When they are published, the 75-day official public comment period will begin. During that period, we will hold 10 public meetings around the country to present the proposed rule and draft GEIS and receive your comments. Two of these meetings will be at NRC headquarters in Rockville, Md. The rest will be in New York, Massachusetts, Colorado, southern California, central California, Minnesota, Ohio, and North Carolina.
Details will be announced closer to the dates on the NRC’s public meetings webpage and the waste confidence webpage.
reportsThe spent fuel pool study is being published for public comment. A Federal Register notice to be published soon will set a 30-day deadline and explain how to submit comments.
The NRC began this study after the Fukushima nuclear accident in March 2011. Although the spent fuel pools at Fukushima did not fail, the accident sparked debate in this country over whether it might be safer to transfer spent fuel from pools to dry cask storage sooner than is the norm.

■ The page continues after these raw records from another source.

Definition file_tests (file : FileResult) : nat := Nat.max (length (fi_cases file)) (Nat.b2n (is_some (fi_error file))).

(** Source: [crates/ic10-runner/src/main.rs] [junit] lines 812-841 *)
Definition junit_case (path : string) (case : CaseResult) : string :=
  let failures := (message_text ∘ fa_message) <$> cr_failures case in
  element ["    <testcase "; attribute "name" (xml (cr_name case)); " "; attribute "classname" (xml path); " ";
           attribute "time" "0"; ">"]
  +:+ ((match cr_status case with
        | Passed => ""
        | _ =>
            let tag := match cr_status case with Invalid => "error" | _ => "failure" end in
            element ["<"; tag; " "; attribute "message" (xml (default "failed" (head failures))); ">"; xml (join NEWLINE failures);
                     "</"; tag; ">"]
        end)
       +:+ ("</testcase>" +:+ NEWLINE)).

(** Source: [crates/ic10-runner/src/main.rs] [junit] lines 790-843 *)
Definition junit_file (file : FileResult) : string :=
  let path := fi_path file in
  let count n := show (Z.of_nat n) in
  element ["  <testsuite "; attribute "name" (xml path); " "; attribute "tests" (count (file_tests file)); " ";
           attribute "failures" (count (count_status Failed (fi_cases file))); " ";
           attribute "errors" (count (Nat.b2n (is_some (fi_error file)) + count_status Invalid (fi_cases file))%nat); " ";
           attribute "time" "0"; ">"; NEWLINE]
  +:+ (match fi_error file with
       | Some error =>
           element ["    <testcase "; attribute "name" "fixture"; " "; attribute "time" "0"; "><error ";
                    attribute "message" (xml (message_text error)); "/></testcase>"; NEWLINE]
       | None => ""
       end
       +:+ (concat_strings (junit_case path <$> fi_cases file) +:+ ("  </testsuite>" +:+ NEWLINE))).
Lemma build_condition_node node c k :
  type node = "condition" -> condition node = Some c ->
  _build_where_clause node k =
  Return (field_mapping (field c) +:+ " ILIKE $" +:+ str (k + 1),
          ["%" +:+ value c +:+ "%"], k + 1).
Proof.
  intros Hty Hc. by rewrite build_where_clause_unfold, Hty, Hc.
Qed.

Lemma build_operator_node node k :
  type node = "operator" ->
  _build_where_clause node k = _build_operator node k.
Proof. intros Hty. by rewrite build_where_clause_unfold, Hty. Qed.

Lemma build_not_node node first rest k :
  type node = "operator" -> operator node = Some NOT ->
  children node = Some (first :: rest) ->
  _build_where_clause node k =
  match _build_where_clause first k with
  | Return (sub_clause, params, next_offset) =>
    Return ("NOT (" +:+ sub_clause +:+ ")", params, next_offset)
  | Raise e => Raise e
  end.
Proof.
  intros Hty Hop Hch. rewrite (build_operator_node _ _ Hty).
  unfold _build_operator, build_operator_body. rewrite Hop, Hch.
  rewrite decide_True by reflexivity.
  by destruct (_build_where_clause first k) as [[[? ?] ?]|].
Qed.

The study considered a pool at a boiling-water reactor with Mark 1 containment (the type used at Fukushima and 23 U.S. reactors) and an earthquake several times stronger than the pool was designed to withstand. It examined both a “full” pool and one with less fuel and more space between the assemblies, with and without emergency procedures to add water to the pool in the unlikely event an earthquake causes the pool to drain.
The pool study and the waste confidence review are separate efforts. The draft GEIS does not explicitly reference the pool study, though the waste confidence staff worked closely with the staff preparing the pool study while developing relevant chapters of the draft GEIS. If a final version of the study is published before the final waste confidence GEIS, the staff will incorporate a reference to it in the final GEIS.
These four documents represent two distinct NRC efforts on one very important subject: the safe storage of spent fuel and its environmental impacts. We look forward to your comments on the draft spent fuel pool study now, and on the waste confidence proposed rule and draft environmental study in the fall.